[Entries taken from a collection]
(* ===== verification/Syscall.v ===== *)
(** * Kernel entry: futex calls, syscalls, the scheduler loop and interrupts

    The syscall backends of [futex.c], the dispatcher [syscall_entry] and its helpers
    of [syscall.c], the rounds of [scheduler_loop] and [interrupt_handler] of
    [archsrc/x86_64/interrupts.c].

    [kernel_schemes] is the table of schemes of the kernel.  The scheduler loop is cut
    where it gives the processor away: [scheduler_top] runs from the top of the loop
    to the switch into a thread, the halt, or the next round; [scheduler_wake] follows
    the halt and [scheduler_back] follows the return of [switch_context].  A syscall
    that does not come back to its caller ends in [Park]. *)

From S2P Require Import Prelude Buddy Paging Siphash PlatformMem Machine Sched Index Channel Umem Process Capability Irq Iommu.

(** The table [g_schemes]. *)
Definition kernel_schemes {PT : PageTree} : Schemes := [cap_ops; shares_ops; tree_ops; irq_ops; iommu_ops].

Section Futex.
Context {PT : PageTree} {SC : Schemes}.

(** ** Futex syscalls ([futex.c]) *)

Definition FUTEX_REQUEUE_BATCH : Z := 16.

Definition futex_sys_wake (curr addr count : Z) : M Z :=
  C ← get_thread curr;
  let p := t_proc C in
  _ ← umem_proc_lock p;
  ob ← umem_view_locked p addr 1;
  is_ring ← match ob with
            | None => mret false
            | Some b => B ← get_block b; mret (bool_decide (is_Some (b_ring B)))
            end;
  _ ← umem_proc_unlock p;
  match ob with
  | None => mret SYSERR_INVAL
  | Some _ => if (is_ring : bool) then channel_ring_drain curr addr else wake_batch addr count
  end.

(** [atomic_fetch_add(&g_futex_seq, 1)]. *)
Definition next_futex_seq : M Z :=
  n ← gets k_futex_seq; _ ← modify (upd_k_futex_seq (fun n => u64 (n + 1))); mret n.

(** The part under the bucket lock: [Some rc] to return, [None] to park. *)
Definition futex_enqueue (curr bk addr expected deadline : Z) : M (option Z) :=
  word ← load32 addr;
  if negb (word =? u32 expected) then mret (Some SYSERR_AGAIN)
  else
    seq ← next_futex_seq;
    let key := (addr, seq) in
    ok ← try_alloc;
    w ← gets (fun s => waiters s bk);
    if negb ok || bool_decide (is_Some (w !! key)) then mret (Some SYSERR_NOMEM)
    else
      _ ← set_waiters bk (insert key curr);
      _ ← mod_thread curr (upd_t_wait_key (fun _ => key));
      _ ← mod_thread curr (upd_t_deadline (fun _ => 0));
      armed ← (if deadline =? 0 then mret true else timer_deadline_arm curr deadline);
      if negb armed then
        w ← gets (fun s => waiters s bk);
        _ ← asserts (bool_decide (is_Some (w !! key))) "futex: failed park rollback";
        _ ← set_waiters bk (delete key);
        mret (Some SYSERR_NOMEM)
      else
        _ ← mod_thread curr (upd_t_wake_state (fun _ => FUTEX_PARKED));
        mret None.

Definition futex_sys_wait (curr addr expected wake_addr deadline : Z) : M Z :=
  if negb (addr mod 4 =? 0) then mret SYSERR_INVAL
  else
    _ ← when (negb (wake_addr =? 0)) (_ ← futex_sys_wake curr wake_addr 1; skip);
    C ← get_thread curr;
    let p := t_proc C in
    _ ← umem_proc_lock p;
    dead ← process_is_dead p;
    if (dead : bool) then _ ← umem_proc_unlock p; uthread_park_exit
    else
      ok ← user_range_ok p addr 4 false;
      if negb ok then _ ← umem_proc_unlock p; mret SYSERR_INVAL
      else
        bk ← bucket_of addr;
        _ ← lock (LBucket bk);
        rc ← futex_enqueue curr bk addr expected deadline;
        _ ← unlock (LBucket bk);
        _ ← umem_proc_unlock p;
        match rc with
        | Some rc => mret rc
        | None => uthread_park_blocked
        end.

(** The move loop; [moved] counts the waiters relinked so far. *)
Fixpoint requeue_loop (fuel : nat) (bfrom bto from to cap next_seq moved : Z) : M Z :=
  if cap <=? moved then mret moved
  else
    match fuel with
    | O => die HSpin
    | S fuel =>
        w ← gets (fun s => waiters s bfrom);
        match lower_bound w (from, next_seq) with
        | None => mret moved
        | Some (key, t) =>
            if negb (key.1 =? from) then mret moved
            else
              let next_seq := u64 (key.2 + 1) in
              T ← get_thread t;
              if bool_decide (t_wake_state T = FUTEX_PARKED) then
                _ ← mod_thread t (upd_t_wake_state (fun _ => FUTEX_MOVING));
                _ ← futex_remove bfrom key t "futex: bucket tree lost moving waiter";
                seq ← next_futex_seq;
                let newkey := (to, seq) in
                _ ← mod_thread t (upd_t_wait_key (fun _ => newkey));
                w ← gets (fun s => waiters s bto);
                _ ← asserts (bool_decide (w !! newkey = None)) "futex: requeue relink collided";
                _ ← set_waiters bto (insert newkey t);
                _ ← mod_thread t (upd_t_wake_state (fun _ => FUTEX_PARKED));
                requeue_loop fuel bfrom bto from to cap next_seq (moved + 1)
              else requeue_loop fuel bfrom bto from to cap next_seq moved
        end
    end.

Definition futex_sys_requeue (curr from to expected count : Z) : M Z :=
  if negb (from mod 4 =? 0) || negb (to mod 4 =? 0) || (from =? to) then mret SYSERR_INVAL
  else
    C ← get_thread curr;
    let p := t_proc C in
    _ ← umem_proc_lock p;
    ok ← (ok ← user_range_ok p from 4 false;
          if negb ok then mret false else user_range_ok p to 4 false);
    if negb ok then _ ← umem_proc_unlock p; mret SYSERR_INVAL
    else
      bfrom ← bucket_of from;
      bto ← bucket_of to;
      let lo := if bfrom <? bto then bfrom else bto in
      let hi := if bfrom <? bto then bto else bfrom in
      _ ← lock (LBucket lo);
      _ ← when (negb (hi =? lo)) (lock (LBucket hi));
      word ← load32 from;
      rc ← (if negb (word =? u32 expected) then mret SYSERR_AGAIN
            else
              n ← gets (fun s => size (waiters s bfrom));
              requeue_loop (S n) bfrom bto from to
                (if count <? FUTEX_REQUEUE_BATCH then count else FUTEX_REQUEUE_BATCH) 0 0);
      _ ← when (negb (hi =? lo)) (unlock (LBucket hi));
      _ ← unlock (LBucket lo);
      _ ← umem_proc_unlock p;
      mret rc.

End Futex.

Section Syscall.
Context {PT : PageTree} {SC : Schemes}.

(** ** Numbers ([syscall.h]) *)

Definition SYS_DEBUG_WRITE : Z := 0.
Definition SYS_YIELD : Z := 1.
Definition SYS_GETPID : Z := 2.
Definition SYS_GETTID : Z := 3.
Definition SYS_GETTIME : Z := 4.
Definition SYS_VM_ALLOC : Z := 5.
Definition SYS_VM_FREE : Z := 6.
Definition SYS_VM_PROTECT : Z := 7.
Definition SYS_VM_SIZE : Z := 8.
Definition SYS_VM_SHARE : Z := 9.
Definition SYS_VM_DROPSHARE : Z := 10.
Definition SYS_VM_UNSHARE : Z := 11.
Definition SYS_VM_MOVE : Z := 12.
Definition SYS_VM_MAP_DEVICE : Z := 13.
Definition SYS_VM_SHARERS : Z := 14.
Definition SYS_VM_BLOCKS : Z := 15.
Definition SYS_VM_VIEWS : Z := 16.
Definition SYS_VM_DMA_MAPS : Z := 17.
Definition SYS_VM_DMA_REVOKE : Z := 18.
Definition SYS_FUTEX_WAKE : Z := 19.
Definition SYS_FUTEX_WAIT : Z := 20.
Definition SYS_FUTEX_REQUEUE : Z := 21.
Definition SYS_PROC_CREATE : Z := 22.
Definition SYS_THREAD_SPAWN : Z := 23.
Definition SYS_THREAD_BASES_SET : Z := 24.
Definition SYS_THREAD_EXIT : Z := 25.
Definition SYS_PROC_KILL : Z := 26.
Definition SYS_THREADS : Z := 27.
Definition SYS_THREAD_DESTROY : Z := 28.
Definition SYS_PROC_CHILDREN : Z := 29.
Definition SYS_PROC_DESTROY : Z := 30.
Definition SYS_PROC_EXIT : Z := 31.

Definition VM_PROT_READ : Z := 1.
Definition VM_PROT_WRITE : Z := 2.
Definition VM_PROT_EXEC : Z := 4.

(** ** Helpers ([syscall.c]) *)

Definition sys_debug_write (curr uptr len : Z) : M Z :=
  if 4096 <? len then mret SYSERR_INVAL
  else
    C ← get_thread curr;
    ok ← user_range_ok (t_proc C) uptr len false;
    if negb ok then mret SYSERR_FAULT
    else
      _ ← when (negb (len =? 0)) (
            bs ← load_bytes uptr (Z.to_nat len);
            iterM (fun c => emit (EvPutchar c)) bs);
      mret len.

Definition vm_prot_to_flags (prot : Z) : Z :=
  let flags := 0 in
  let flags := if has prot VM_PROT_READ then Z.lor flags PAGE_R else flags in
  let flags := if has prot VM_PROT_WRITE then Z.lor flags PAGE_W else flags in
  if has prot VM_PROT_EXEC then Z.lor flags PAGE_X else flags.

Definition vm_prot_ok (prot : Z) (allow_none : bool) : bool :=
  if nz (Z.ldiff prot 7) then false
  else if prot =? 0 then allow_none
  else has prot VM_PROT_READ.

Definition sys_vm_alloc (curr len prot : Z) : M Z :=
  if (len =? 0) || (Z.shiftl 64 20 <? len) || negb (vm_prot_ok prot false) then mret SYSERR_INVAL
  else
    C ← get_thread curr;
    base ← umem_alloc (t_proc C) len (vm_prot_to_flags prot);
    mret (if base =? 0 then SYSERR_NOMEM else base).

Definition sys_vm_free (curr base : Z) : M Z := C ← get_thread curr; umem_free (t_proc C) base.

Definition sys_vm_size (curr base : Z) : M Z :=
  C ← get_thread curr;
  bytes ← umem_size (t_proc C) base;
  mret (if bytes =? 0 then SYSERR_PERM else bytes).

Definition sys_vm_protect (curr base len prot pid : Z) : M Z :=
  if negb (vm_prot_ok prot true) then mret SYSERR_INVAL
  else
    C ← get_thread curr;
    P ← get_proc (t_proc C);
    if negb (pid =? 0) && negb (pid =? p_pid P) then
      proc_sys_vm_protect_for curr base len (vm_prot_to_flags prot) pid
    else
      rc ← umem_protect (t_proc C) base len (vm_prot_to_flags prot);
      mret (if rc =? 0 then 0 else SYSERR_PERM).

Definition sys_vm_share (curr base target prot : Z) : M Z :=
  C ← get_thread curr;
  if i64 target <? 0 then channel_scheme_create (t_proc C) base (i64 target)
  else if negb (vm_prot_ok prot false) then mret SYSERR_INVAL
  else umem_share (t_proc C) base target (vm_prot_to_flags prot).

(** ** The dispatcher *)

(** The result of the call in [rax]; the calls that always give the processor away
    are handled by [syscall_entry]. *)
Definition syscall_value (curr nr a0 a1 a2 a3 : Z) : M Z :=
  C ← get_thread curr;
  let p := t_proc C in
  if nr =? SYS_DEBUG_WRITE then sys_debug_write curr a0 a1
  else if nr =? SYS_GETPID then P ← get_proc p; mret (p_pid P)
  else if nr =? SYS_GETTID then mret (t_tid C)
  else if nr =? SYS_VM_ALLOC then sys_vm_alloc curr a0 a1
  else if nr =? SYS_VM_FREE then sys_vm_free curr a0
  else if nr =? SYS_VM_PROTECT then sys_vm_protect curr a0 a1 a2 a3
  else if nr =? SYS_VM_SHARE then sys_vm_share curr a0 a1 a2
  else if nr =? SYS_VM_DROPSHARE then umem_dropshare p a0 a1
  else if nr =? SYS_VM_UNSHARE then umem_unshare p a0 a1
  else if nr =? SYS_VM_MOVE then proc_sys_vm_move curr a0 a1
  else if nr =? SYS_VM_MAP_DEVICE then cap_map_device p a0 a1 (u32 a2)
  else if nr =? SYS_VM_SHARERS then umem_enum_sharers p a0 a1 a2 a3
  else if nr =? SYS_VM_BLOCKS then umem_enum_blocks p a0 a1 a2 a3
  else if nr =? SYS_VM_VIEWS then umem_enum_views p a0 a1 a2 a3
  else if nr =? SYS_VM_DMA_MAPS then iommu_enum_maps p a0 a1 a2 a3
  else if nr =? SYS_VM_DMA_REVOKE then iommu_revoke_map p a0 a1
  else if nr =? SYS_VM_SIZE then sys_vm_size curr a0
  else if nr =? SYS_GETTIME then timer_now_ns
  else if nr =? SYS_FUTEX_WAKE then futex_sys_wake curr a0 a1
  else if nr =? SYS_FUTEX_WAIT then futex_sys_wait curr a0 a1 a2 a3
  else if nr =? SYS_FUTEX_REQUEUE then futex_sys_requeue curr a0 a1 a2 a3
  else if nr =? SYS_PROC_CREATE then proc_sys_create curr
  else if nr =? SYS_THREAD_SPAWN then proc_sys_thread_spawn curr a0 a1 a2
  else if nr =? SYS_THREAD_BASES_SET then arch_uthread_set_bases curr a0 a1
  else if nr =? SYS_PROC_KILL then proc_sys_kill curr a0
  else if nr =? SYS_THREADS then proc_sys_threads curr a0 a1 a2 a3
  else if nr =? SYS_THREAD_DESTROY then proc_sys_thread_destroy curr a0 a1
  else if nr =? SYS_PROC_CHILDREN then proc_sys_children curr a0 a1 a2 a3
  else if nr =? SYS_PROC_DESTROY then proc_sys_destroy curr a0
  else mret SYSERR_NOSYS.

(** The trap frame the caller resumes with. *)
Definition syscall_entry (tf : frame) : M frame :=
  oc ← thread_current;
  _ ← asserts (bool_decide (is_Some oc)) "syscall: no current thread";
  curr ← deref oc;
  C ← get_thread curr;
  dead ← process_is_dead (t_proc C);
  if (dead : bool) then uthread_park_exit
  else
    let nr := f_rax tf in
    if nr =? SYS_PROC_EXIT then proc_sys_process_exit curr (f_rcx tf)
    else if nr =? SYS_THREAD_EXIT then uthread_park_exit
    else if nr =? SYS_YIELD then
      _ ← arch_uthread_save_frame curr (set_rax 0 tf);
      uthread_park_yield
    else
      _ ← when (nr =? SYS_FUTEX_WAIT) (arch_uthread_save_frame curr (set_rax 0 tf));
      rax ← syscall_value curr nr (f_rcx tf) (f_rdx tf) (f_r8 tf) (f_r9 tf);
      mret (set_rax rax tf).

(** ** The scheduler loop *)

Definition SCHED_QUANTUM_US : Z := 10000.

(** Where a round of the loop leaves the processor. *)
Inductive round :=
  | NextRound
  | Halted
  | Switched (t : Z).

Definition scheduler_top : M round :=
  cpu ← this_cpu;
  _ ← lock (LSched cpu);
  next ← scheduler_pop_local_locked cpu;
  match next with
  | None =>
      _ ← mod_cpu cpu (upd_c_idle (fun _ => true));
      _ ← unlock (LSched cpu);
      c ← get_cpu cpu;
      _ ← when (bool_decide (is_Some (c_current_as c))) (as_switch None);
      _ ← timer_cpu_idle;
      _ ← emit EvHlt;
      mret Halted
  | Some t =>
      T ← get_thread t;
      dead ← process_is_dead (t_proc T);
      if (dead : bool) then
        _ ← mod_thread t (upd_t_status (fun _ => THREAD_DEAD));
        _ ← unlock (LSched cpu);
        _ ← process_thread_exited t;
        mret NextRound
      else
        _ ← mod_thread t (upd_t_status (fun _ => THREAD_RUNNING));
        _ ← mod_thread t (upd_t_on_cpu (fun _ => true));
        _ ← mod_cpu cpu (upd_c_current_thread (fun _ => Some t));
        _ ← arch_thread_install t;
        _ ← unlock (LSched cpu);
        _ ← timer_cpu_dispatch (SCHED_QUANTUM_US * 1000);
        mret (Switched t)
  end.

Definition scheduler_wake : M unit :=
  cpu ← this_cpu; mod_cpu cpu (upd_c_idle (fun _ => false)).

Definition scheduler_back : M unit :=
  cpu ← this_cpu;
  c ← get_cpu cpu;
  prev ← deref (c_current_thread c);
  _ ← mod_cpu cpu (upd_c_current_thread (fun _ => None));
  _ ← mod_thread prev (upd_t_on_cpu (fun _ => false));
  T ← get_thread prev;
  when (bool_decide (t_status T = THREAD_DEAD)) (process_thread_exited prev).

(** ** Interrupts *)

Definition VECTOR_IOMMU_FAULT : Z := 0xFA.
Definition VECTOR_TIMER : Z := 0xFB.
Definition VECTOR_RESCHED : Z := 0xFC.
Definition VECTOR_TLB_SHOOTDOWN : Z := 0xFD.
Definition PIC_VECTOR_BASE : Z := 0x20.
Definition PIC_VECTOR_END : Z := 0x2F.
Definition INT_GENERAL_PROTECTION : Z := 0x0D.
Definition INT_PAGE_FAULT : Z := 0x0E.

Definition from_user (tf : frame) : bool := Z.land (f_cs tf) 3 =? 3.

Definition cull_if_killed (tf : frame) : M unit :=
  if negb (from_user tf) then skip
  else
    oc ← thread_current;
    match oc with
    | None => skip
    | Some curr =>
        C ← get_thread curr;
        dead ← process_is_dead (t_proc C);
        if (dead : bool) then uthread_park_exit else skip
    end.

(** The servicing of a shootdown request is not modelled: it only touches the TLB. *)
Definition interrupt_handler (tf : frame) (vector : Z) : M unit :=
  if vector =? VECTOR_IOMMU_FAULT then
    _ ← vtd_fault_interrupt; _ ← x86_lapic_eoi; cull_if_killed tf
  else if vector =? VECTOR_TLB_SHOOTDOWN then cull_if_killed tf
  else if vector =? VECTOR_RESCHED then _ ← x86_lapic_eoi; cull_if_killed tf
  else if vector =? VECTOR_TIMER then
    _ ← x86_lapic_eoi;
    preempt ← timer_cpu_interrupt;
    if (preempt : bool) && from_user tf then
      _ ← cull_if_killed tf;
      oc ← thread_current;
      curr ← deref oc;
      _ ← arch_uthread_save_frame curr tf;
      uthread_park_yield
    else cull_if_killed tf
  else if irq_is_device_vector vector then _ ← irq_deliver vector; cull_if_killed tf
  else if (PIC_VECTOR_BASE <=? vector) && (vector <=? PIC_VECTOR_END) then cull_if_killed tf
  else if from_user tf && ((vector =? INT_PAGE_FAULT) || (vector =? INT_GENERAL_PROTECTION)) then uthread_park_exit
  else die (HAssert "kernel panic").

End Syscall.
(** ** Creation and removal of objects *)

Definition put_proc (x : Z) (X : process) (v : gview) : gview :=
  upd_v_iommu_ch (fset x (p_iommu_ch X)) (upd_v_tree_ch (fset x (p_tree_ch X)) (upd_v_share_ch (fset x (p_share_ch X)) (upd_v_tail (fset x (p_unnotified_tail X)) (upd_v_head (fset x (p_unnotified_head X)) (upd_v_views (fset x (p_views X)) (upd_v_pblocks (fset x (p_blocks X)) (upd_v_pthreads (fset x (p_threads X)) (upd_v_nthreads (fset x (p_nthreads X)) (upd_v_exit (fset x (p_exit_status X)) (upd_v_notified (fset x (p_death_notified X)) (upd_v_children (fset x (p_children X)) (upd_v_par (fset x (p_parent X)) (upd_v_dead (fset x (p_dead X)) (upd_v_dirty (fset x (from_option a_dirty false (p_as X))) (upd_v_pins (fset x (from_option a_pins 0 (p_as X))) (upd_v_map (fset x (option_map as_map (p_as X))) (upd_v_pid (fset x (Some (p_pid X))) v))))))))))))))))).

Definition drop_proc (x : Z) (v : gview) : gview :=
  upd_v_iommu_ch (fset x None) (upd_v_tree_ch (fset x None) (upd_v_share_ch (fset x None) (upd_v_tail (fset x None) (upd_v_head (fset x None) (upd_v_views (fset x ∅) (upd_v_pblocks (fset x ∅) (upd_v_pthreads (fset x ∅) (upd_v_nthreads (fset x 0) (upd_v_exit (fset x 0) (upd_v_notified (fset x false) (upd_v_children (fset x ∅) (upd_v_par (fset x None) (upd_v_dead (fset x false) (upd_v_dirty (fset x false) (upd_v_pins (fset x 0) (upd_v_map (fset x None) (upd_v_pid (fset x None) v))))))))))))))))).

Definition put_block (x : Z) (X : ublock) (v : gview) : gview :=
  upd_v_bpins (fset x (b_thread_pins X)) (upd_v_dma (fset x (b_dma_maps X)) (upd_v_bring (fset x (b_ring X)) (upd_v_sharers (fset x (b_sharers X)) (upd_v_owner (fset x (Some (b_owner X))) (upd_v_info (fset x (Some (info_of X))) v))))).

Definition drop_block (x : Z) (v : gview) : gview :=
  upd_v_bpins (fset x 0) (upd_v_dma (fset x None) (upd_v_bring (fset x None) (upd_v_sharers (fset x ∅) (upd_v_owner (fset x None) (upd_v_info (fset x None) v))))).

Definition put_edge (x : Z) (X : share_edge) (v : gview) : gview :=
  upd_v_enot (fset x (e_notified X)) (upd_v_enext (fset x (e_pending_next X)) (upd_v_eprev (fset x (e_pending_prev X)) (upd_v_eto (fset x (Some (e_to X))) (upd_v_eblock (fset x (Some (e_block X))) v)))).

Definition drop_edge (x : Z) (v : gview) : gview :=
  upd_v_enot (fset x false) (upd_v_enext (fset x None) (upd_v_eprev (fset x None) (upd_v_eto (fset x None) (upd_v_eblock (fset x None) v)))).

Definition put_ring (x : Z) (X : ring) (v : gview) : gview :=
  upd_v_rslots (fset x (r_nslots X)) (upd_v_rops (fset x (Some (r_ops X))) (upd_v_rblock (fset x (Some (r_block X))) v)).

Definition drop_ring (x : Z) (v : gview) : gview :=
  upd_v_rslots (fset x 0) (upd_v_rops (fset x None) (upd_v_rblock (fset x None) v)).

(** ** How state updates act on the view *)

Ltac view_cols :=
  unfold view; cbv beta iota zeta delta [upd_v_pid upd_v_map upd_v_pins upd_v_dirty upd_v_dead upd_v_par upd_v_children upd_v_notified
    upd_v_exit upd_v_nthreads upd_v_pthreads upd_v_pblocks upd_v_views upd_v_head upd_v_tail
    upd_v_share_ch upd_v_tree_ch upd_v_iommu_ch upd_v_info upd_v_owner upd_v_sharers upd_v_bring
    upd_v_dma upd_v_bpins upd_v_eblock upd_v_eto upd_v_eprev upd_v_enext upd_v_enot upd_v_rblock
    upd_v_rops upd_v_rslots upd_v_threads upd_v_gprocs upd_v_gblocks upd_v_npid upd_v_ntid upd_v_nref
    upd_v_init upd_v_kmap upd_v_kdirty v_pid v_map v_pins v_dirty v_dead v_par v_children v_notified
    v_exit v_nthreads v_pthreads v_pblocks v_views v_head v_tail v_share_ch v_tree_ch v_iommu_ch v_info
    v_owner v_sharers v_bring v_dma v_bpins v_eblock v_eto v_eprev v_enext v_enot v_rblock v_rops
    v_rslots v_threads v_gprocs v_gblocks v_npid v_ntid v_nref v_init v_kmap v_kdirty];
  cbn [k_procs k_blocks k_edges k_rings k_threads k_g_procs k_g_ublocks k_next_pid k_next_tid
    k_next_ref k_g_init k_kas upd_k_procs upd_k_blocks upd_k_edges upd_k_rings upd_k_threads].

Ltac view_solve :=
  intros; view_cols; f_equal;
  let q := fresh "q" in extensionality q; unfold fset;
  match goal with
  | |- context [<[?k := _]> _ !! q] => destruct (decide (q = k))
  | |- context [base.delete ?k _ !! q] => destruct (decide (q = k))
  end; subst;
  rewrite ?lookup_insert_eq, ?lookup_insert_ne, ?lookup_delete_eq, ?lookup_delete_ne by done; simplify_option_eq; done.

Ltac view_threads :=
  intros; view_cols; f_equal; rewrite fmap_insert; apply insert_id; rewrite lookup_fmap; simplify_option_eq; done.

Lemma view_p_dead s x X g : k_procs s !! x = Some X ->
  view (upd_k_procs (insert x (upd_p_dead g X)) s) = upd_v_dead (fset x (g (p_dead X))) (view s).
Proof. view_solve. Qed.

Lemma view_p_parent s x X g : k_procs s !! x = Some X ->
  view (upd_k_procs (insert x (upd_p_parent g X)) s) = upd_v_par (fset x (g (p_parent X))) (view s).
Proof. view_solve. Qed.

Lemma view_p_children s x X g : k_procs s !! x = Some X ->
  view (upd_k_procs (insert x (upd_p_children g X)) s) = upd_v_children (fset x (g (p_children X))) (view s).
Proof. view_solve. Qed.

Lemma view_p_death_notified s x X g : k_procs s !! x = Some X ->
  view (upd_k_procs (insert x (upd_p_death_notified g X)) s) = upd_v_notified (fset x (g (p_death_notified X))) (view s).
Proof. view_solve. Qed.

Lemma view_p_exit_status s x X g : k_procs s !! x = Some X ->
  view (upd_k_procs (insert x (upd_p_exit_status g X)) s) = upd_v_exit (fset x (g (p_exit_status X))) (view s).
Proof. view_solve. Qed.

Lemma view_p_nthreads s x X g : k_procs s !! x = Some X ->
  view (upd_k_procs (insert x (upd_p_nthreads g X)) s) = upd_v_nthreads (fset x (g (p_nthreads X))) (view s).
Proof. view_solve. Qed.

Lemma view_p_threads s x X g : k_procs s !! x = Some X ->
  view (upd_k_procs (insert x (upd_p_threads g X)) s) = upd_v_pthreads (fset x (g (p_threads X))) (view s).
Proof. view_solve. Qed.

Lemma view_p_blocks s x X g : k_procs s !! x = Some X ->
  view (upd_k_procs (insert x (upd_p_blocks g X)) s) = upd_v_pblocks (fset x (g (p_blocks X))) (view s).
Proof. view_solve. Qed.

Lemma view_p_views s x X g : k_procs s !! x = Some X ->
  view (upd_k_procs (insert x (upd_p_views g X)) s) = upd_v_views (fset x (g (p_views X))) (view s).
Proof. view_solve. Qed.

EXERCISE: The first line of the records and every line down to the line with "[kernel_schemes] is the" must be quoted exactly; leave out all else.

SOLUTION BELOW:
(* ===== verification/Syscall.v ===== *)
(** * Kernel entry: futex calls, syscalls, the scheduler loop and interrupts

    The syscall backends of [futex.c], the dispatcher [syscall_entry] and its helpers
    of [syscall.c], the rounds of [scheduler_loop] and [interrupt_handler] of
    [archsrc/x86_64/interrupts.c].

    [kernel_schemes] is the table of schemes of the kernel.  The scheduler loop is cut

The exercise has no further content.